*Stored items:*

(** The states after each iteration of the inner loops (or after the
    failure is recorded) while one result is processed from [st]. *)
Definition result_points (st : MergeState) (r : FetchResult) : list MergeState :=
  if error_set (fr_error r) then
    [record_failure st (fr_name r) (default EmptyString (fr_error r))]
  else
    match fr_root r with
    | None => []
    | Some root =>
        scanl add_channel st (ET.findall root "channel")
        ++ scanl add_programme
             (foldl add_channel st (ET.findall root "channel"))
             (ET.findall root "programme")
    end.

Fixpoint run_points (st : MergeState) (completed : list FetchResult) : list MergeState :=
  match completed with
  | [] => []
  | r :: rs => result_points st r ++ run_points (process_result st r) rs
  end.

(** Every state of a run of [combine_epg_files], the first one included. *)
Definition merge_points (now : string) (completed : list FetchResult) : list MergeState :=
  init now :: run_points (init now) completed.

(** What a result can add to the seen sets: nothing when it is skipped,
    else the non-empty ids of its channels and the keys of its programmes. *)
Definition root_channel_ids (root : Element) : gset string :=
  list_to_set (filter (λ i, truthy i = true) (channel_id <$> ET.findall root "channel")).

Definition root_programme_keys (root : Element) : gset ProgKey :=
  list_to_set (prog_key <$> ET.findall root "programme").

Definition merged_root (r : FetchResult) : option Element :=
  if error_set (fr_error r) then None else fr_root r.

Definition result_channel_ids (r : FetchResult) : gset string :=
  from_option root_channel_ids ∅ (merged_root r).

Definition result_programme_keys (r : FetchResult) : gset ProgKey :=
  from_option root_programme_keys ∅ (merged_root r).

(** The invariant of the merge loop. *)
Record merge_inv (st : MergeState) : Prop := {
  inv_channel_nodup : NoDup (channel_id <$> accepted_channels st);
  inv_channel_seen : seen_channels st = accepted_channel_ids st;
  inv_channel_total : total_channels st = length (accepted_channels st);
  inv_channel_truthy : Forall (λ c, truthy (channel_id c) = true) (accepted_channels st);
  inv_programme_nodup : NoDup (prog_key <$> accepted_programmes st);
  inv_programme_seen : seen_programmes st = accepted_programme_keys st;
  inv_programme_total : total_programmes st = length (accepted_programmes st)
}.

(** [combined] of [st'] holds the children of [combined] of [st] in the
    same places, and possibly more after them. *)
Definition grows (st st' : MergeState) : Prop :=
  ET.children (combined st) `prefix_of` ET.children (combined st').

(** Each state of [a :: l] is related to the next one. *)
Fixpoint chain {S : Type} (R : relation S) (a : S) (l : list S) : Prop :=
  match l with
  | [] => True
  | b :: l' => R a b ∧ chain R b l'
  end.

(** ** The fetcher: [fetch_epg] *)

(** Exceptions.  Each exception raised by a library call is an instance
    of [Exception]; the class recorded here is the most specific one
    among the classes that the handlers of [fetch_epg] name, and
    [exc_str] is the result of [str(e)]. *)
Inductive ExcClass : Type :=
  | Exception
  | URLError
  | HTTPError
  | ParseError.

Record Exc : Type := mkExc {
  exc_class : ExcClass;
  exc_str : string
}.

(** [issubclass]: [HTTPError] derives from [URLError], and every class
    derives from [Exception]. *)
Definition issubclass (c d : ExcClass) : bool :=
  match d, c with
  | Exception, _ => true
  | URLError, (URLError | HTTPError) => true
  | HTTPError, HTTPError => true
  | ParseError, ParseError => true
  | _, _ => false
  end.

(** A call either returns a value or raises. *)
Inductive Outcome (A : Type) : Type :=
  | Returns (a : A)
  | Raises (e : Exc).

Arguments Returns {A} a.
Arguments Raises {A} e.

Definition bind {A B : Type} (m : Outcome A) (k : A → Outcome B) : Outcome B :=
  match m with
  | Returns a => k a
  | Raises e => Raises e
  end.

Notation "x <~ m ;; k" := (bind m (λ x, k))
  (at level 100, m at next level, right associativity).

(** One [except (C1, ..., Cn) as e:] clause: the classes it names and
    its body. *)
Abbreviation Handler A := (list ExcClass * (Exc → Outcome A))%type.

(** [try: body  except ...: ...]: the first clause naming a class of the
    exception runs; with no such clause the exception goes on to the
    caller.  An exception raised by the body of a clause goes on to the
    caller as well. *)
Fixpoint handle {A : Type} (handlers : list (Handler A)) (e : Exc) : Outcome A :=
  match handlers with
  | [] => Raises e
  | (classes, body) :: rest =>
      if existsb (issubclass (exc_class e)) classes then body e else handle rest e
  end.

Definition try_except {A : Type} (body : Outcome A) (handlers : list (Handler A)) : Outcome A :=
  match body with
  | Returns a => Returns a
  | Raises e => handle handlers e
  end.

Abbreviation bytes := (list Byte.byte).

(** A response object: what [read()] does, the lookup
    [headers.get(name)], and whether closing it raises. *)
Record Response : Type := mkResponse {
  resp_read : Outcome bytes;
  resp_header : string → option string;
  resp_close : Outcome unit
}.

Record Request : Type := mkRequest {
  req_url : string;
  req_headers : list (string * string)
}.

(** The library calls of the program, whose results depend on the
    network, on the bytes received and on the standard output.
    [stdout_write] is what writing a text to the standard output does:
    it returns, or it raises (the stream cannot encode the text, or it
    is closed).  [format_mb] gives the text of
    [f"{size / (1024 * 1024):.2f}"] for a size in bytes. *)
Record World : Type := mkWorld {
  new_Request : string → list (string * string) → Outcome Request;
  urlopen : Request → nat → Outcome Response;
  gzip_decompress : bytes → Outcome bytes;
  fromstring : bytes → Outcome Element;
  stdout_write : string → Outcome unit;
  format_mb : nat → string
}.

Definition dquote : string := String "034"%char EmptyString.
Definition newline : string := String "010"%char EmptyString.

(** [print(s)]: the text and the line end go to the standard output. *)
Definition print (w : World) (s : string) : Outcome unit :=
  stdout_write w (s ++ newline).

(** [with response: body]: the response is closed when the body is left,
    by a return or by an exception. *)
Definition with_response {A : Type} (response : Response) (body : Outcome A) : Outcome A :=
  match body with
  | Returns a => _ <~ resp_close response ;; Returns a
  | Raises e =>
      match resp_close response with
      | Returns _ => Raises e
      | Raises e' => Raises e'
      end
  end.

(** [s.endswith(suffix)] *)
Definition endswith (s suffix : string) : bool :=
  let n := String.length s in
  let k := String.length suffix in
  (k <=? n)%nat && String.eqb (String.substring (n - k) k s) suffix.

Definition fetch_headers : list (string * string) :=
  [("User-Agent", "Mozilla/5.0 (Macintosh; Intel Mac OS X 10_15_7) AppleWebKit/537.36");
   ("Accept-Encoding", "gzip, deflate")].

(** The body of the [try] block, with its two progress prints. *)
Definition fetch_try (w : World) (name url : string) : Outcome FetchResult :=
  _ <~ stdout_write w ("  Fetching " ++ name ++ "..." ++ " ") ;;
  req <~ new_Request w url fetch_headers ;;
  response <~ urlopen w req 60 ;;
  with_response response (
    data <~ resp_read response ;;
    data <~ (if endswith url ".gz"
                || bool_decide (resp_header response "Content-Encoding" = Some "gzip")
             then gzip_decompress w data
             else Returns data) ;;
    root <~ fromstring w data ;;
    let channels := length (ET.findall root "channel") in
    let programmes := length (ET.findall root "programme") in
    _ <~ print w ("OK (" ++ pretty channels ++ " channels, "
                  ++ pretty programmes ++ " programmes)") ;;
    Returns (mkResult name (Some root) None)).

(** [fetch_epg(name, url)].  Each [except] clause prints before it
    returns, outside the [try] block. *)
Definition fetch_epg (w : World) (name url : string) : Outcome FetchResult :=
  try_except (fetch_try w name url)
    [ ([URLError; HTTPError],
       λ e, _ <~ print w ("FAILED (" ++ exc_str e ++ ")") ;;
            Returns (mkResult name None (Some (exc_str e))));
      ([ParseError],
       λ e, _ <~ print w ("PARSE ERROR (" ++ exc_str e ++ ")") ;;
            Returns (mkResult name None (Some (exc_str e))));
      ([Exception],
       λ e, _ <~ print w ("ERROR (" ++ exc_str e ++ ")") ;;
            Returns (mkResult name None (Some (exc_str e)))) ].

(** ** The writer: [write_xml] *)

(** The two fixed lines written before the tree. *)
Definition xml_declaration : string :=
  "<?xml version=" ++ dquote ++ "1.0" ++ dquote
  ++ " encoding=" ++ dquote ++ "UTF-8" ++ dquote ++ "?>" ++ newline.

Definition doctype : string :=
  "<!DOCTYPE tv SYSTEM " ++ dquote ++ "xmltv.dtd" ++ dquote ++ ">" ++ newline.

(** The files, by path, and the paths that cannot be opened for writing. *)
Record FileSystem : Type := mkFS {
  fs_files : gmap string string;
  fs_denied : gset string
}.

(** [open(path, 'w')]: the file is created or emptied. *)
Definition open_w (fs : FileSystem) (path : string) : Outcome FileSystem :=
  if bool_decide (path ∈ fs_denied fs) then
    Raises (mkExc Exception "Permission denied")
  else
    Returns (mkFS (<[path := EmptyString]> (fs_files fs)) (fs_denied fs)).

(** [f.write(s)] on the file opened at [path]: [s] goes at the end. *)
Definition file_write (fs : FileSystem) (path s : string) : FileSystem :=
  mkFS (alter (λ content : string, (content ++ s)%string) path (fs_files fs)) (fs_denied fs).

(** [os.path.getsize(path)]: the number of bytes of the file. *)
Definition getsize (fs : FileSystem) (path : string) : Outcome nat :=
  match fs_files fs !! path with
  | Some content => Returns (String.length content)
  | None => Raises (mkExc Exception "No such file or directory")
  end.
(** ** Search aggregator *)

(** X5.  [search_reddit] prints nothing on standard output and touches no
    file; on the error stream it adds one report per keyword whose search
    ended with an error, in keyword order, and nothing for the others.  The
    error of a keyword is the one its search raised after every yielded
    submission was turned into a record, or the one raised while building
    the record of the first submission that could not be turned into one.
    The records it returns do not depend on the world it runs in. *)
Theorem search_reddit_effects
    (fromtimestamp : Z → outcome PyFmt.datetime)
    (search : string → string → string → string → Z → Praw.listing)
    (subreddits : string) (keywords : list string) (time_filter : string)
    (limit : Z) (sort : string) (w w' : world) :
  let error_of kw :=
    keyword_error fromtimestamp search subreddits time_filter limit sort kw in
  run (search_reddit fromtimestamp search subreddits keywords time_filter
         limit sort) w
  = World (stdout w)
      (stderr w
       +:+ foldr (λ kw acc, error_report kw (error_of kw) +:+ acc) ""
             keywords)
      (files w) ∧
  (∀ kw,
     (error_of kw = Praw.raised (search subreddits kw sort time_filter limit)
      ∧ Forall (λ post, ∃ r, search_record fromtimestamp post = Returned r)
          (Praw.yielded (search subreddits kw sort time_filter limit))) ∨
     (∃ before post after e,
        Praw.yielded (search subreddits kw sort time_filter limit)
          = before ++ post :: after ∧
        Forall (λ post, ∃ r, search_record fromtimestamp post = Returned r)
          before ∧
        search_record fromtimestamp post = Raised e ∧
        error_of kw = Some e)) ∧
  result (search_reddit fromtimestamp search subreddits keywords time_filter
            limit sort) w
  = result (search_reddit fromtimestamp search subreddits keywords
              time_filter limit sort) w'.
Proof.
  cbn zeta. split; [|split].
  - unfold run. rewrite search_reddit_eq. cbn [snd]. apply collect_world.
  - intros kw.
    destruct (keyword_outcome fromtimestamp search subreddits time_filter
                limit sort kw)
      as [[Herr Hall] | (before & p & after & e & Hy & Hp & Herr & Hall)].
    + left. split; [done|]. apply Forall_forall. intros post Hpost.
      apply list_elem_of_lookup in Hpost as [i Hi].
      destruct (Forall2_lookup_l _ _ _ _ _ Hall Hi) as (r & _ & Hr).
      by exists r.
    + right. exists before, p, after, e. split; [done|].
      split; [|done]. apply Forall_forall. intros post Hpost.
      apply list_elem_of_lookup in Hpost as [i Hi].
      destruct (Forall2_lookup_l _ _ _ _ _ Hall Hi) as (r & _ & Hr).
      by exists r.
  - unfold result. rewrite !search_reddit_eq. cbn [fst].
    by rewrite !collect_result.
Qed.
(* ================================================================== *)
(** * extract.py: the outcome of a run                                 *)
(* ================================================================== *)

(** The file handed to [DocumentExtractor]: by its extension a PDF, an
    image (with what Tesseract makes of it), or something else. *)
Inductive document : Type :=
| PdfFile (pages : list page)
| ImageFile (result : ocr_result)
| OtherFile.

(** [DocumentExtractor.extract()]; [None] is an exception. *)
Definition extract (d : document) : option pystr :=
  match d with
  | PdfFile pages => Some (_extract_pdf pages)
  | ImageFile (OcrText t) => Some t
  | ImageFile (OcrRaised _) => None
  | OtherFile => None
  end.

(** What [main] prints, once the path is known to exist. *)
Inductive outcome : Type :=
| NoContent            (* "Could not extract text from document" *)
| NoTransactions       (* "No transactions found" *)
| Succeeded (transactions : list dict)
| Failed.              (* the [except Exception] branch *)

(** The [try] block of [main] (extract.py, lines 66 to 87), up to the
    summary it prints on success; [parse_text] is [AIParser(...).parse], with
    [None] for an exception that leaves it. *)
Definition main (parse_text : pystr -> option (list dict)) (d : document)
  : outcome :=
  match extract d with
  | None => Failed
  | Some raw_text =>
      if negb (nonempty raw_text) || (len (strip raw_text) <? 50)%Z
      then NoContent
      else
        match parse_text raw_text with
        | None => Failed
        | Some [] => NoTransactions
        | Some ((_ :: _) as transactions) => Succeeded transactions
        end
  end.
(** * transmission-remote: command-line front end of the Transmission daemon

    A shallow embedding of the parts of [remote.cc] that build RPC requests
    from command-line options and render the daemon's answers, followed by a
    model of the piece-assembly engine described in the design document.

    Conventions.
    - C integers are [Z]; the widths that matter are written out where a
      conversion happens ([wrap_int], [clamp_long]).
    - A [char const*] is a [string]; a possibly null one is an [option string].
      A C string ends at its first NUL, which [c_str] makes explicit.
    - [stderr] is a list of lines, threaded explicitly.
    - Functions of libtransmission that are not part of the sources read here
      are fields of the class [Externals]. *)

From stdpp Require Import base strings list gmap.
From Stdlib Require Import Ascii ZArith Lia.

Local Open Scope Z_scope.

(** ** The C library functions the program calls *)

Module CLib.

Definition char_code (c : ascii) : Z := Z.of_N (N_of_ascii c).

Definition NUL : ascii := ascii_of_N 0.

(** What a [char const*] pointing at [s] denotes: the characters before the
    first NUL. *)
Fixpoint c_str (s : string) : string :=
  match s with
  | EmptyString => EmptyString
  | String c r => if (char_code c =? 0) then EmptyString else String c (c_str r)
  end.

*What is being asked:* Word search in the records above: please count the lines holding "when" and state the count alone.

*Exercise solution:* 2